Chant rial. A Dieu bastiaux, basteliers et barguettes


David Ferrand

Éléments contextuels

1628

xviie siècle

Rouen

Non localisé

Édition du texte

Chant rial

Comme j’estais o chambres de la ville

De su su quay plantez su le canel,

O tou chequ’un palet du brit civille,

Je vis bien plat un meneur de bastel,

Qui chets queveux grattet sou sen cappel.

Le gro Pierrot, le fieux de Galumelle,

Ly dit : « Crespin, et bien queulle nouvelle ?

No fet un pont dessu le grand flacquet ;

Y vo faudra pousser à la broüette,

Et su les quaiz chanter aveu regret :

A Dieu bastiaux, basteliers et barguettes.


— Va, va, Pierrot, l’invention sutile

De cheux qui font su pont-lo de nouvel,

Ne no fera portant manquer de bille ;

O y sera mieux que le bastardel,

Qu’est imparfait comme une tour Babel.

Y n’est encor sezon qu’o z’en groumelle,

S’on le z’a vëus, o poing une truelle,

Fere un talu comme un triangle estret,

Oncor du pont la besongne n’est fette

Por dire ainchin, comme s’il estet fet :

A Dieu bastiaux, basteliers et barguettes.


« Quand no verron su peuple qui formille,

Comme bibets aller en un troupel,

Su ses bastiaux aranglez file a file,

Lors no prendron la cherge d’un benel,

O bien j’yron chercher dans le renel.

Mais jisqu’à tant que su pont qu’o nivelle

Sest tou dreché, dedans notte chervelle

O n’en verra le chimere poutret.

Ne faut oncor donc sonner la retrette,

En gringotter dessu ten flageollet :

A Dieu bastiaux, basteliers et barguettes.

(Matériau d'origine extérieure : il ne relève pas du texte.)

(* ===== verification/AdminFacts.v ===== *)
(** * Somebody can always administer

    Transactions of the admin API statement by statement, any number of them
    at once, under READ COMMITTED: a statement sees what is committed plus the
    transaction's own writes, and only [pg_advisory_xact_lock] makes one wait
    for another.  Row locks are left out, so more schedules are considered
    than Postgres allows. *)
From S2P Require Import Prelude PyStr MailStore Errors Credentials OAuth OAuthFacts SessionFacts Admin ApiKeys.
Import Credential Auth Admin Api_keys.

(** ** Concurrent sessions *)
Definition effect (w : admin_db -> res admin_error (admin_db * Z)) (d : admin_db) : admin_db :=
  match w d with Ok (d', _) => d' | Err _ => d end.

(** The statements left and the writes not yet committed, oldest first. *)
Record session := Session { ss_rest : txn (); ss_writes : list (admin_db -> admin_db) }.
Definition view (committed : admin_db) (ws : list (admin_db -> admin_db)) : admin_db :=
  fold_left (fun d w => w d) ws committed.

Record system := System {
  sy_committed : admin_db;
  sy_lock : option nat;
  sy_sessions : gmap nat session;
}.
Definition released (i : nat) (lock : option nat) : option nat :=
  if bool_decide (lock = Some i) then None else lock.

(** An active admin who can log in, and one besides [u]. *)
Definition administers (d : admin_db) (v : Z) : Prop := exists r, users d !! v = Some r /\ can_administer r = true.
Definition administered (d : admin_db) : Prop := exists v, administers d v.
Definition another (u : Z) (d : admin_db) : Prop := exists v, v <> u /\ administers d v.

Section system.
Context (offered : txn () -> Prop).
(** Minting a key gives exactly what was asked for.  The raw key is new, it
    authenticates as its own service principal and never as an admin, at once
    unless the principal it was minted again for is disabled or was revoked later
    than now; the principal's grants are those it had and the accounts named; no
    other user, token or grant changes.  Revoking the key ends it, keeps the
    principal and its grants, and frees the name for the next key. *)
Lemma minted_key_works now now' new_id unusable generated name accounts d d' u n raw :
  schema_ok d -> run_txn (create_key now new_id unusable generated name accounts) d = Ok (d', (u, n, raw)) ->
  tokens d !! hash_token raw = None /\
  (forall h, h <> hash_token raw -> tokens d' !! h = tokens d !! h) /\
  (forall v a, (v, a) ∈ ad_grants d' <-> (v, a) ∈ ad_grants d \/ v = u /\ a ∈ accounts) /\
  (forall v r, users d !! v = Some r -> users d' !! v = Some r) /\
  (exists r, users d' !! u = Some r /\ u_is_service r = true /\
    (verify_token now' (ad_auth d') raw).2 = (if honoured r now then Some (MkUser u n false true) else None) /\
    (users d !! u = None -> honoured r now = true)) /\
  exists d'', run_txn (revoke_key u) d' = Ok (d'', ()) /\
    (verify_token now' (ad_auth d'') raw).2 = None /\ users d'' = users d' /\ ad_grants d'' = ad_grants d' /\
    has_key d'' u = false.
Proof.
  intros Hok Hr. destruct (create_key_run _ _ _ _ _ _ _ _ _ _ _ Hok Hr)
    as (Hok' & -> & Hraw & Hnone & Htok & Hg & Hu & r & Hur & Hs & Hadm & Hn & Hwho).
  set (h := hash_token raw) in *. set (row := TokenRow u now None None (Some (strip name)) None None None) in *.
  assert (Hrow : tokens d' !! h = Some row) by (rewrite Htok; apply lookup_insert_eq).
  split_and!; [done | | exact Hg | exact Hu | |].
  - intros h' Hne. rewrite Htok. by rewrite lookup_insert_ne.
  - exists r. split_and!; [done | done | |].
    + rewrite (verify_key now' _ raw row u r Hrow eq_refl Hur eq_refl) by by eexists.
      by rewrite Hn, Hadm.
    + intros Hnew. destruct Hwho as [? | [_ ?]]; [congruence | done].
  - exists (with_tokens (filter (fun ht => t_user_id ht.2 <> u) (tokens d')) d'). split_and!; [| | done | done |].
    + unfold revoke_key. cbn [run_txn]. unfold sweep_tokens. rewrite Hur, Hs.
      assert (Hsz : size (filter (fun ht => t_user_id ht.2 = u) (tokens d')) <> 0%nat).
      { intros Hz%map_size_empty_iff. assert (Hl : filter (fun ht => t_user_id ht.2 = u) (tokens d') !! h = Some row)
          by (by apply map_lookup_filter_Some). by rewrite Hz, lookup_empty in Hl. }
      destruct (Z.of_nat _ =? 0) eqn:Ez; [zb | done].
    + unfold verify_token. cbn. fold h. destruct (filter _ (tokens d') !! h) as [t |] eqn:Et; [| done].
      apply map_lookup_filter_Some in Et as [Et Hne]. rewrite Hrow in Et. injection Et as <-. by destruct Hne.
    + apply bool_decide_eq_false. intros (h' & t & Ht & Hu' & _). cbn in Ht.
      apply map_lookup_filter_Some in Ht as [_ Hne]. done.
Qed.
End requests.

« Il y en a, su ma fay, pu de mille

Dans su Roüen qu’en disent leu ratel,

Et qui de cha o quemun tant utile

Font maint d’estat que la boz d’un putel,

D’un os en chiffre o de queuque colpel.

Quar, disent y, (aga tien) mais qui gelle

Et que la glache à l’entour s’amouchelle,

No le verra aller o hariplet,

Aveu se z’ais, ses pilots et ses flette.

Ne dis pu donc, que tu ne le vais fet :

A Dieu bastiaux, basteliers et barguettes.


« De vray, Pierrot, lors que je feron gille,

Ce ne sera putost qu’o renouvel,

Que je verron hommes, fames et fille,

Dehors su pont, aller en un mouchel

Terquer les matte aveu le cheminel.

Pis quand leu beste à biau pied et à selle

Passent le pont fait o nouviau modelle,

Je no feron rechever tout t’à fet

Par l’Admiral de z’offices secrette,

Por à jamais dire, tou d’un grand het,

A Dieu bastiaux, basteliers et barguettes. »

Commentaire sur l’édition

Édition faite sur l’édition Héron.

Source ou édition princeps

Quatriesme partie de la Muse normande ou Recueil de plusieurs ouvrages Facecieux, en langue Purinique, ou gros Normand. Recueillis de divers Autheurs, 1628, Rouen, David Ferrand.

David Ferrand, Inventaire general de la Muse normande, divisée en XXVIII. parties. Où sont descrites plusieurs batailles, assauts, prises de villes, guerres estrangeres, victoires de la France, histoires comiques, esmotions populaires, grabuges, & choses remarquables arrivées à Roüen depuis quarante années, 1655, Rouen, David Ferrand.

Édition critique

A. Héron, La Muse normande de David Ferrand, publiée d’après les Livrets originaux, 1625-1653 et l’Inventaire général de 1655, t. I, 1891, Rouen, Espérance Cagniard, p. 93-95.

Études

Catherine Bougy, La Langue de David Ferrand : poète dialectal rouennais du xviième siècle, auteur de La Muse normande, 1992, thèse soutenue à l’Université de Caen sous la direction de René Lepelley.

Commentaire historique et contextuel

Il est ici question de l’établissement de ponts sur la Seine, visant à remplacer le batardeau existant.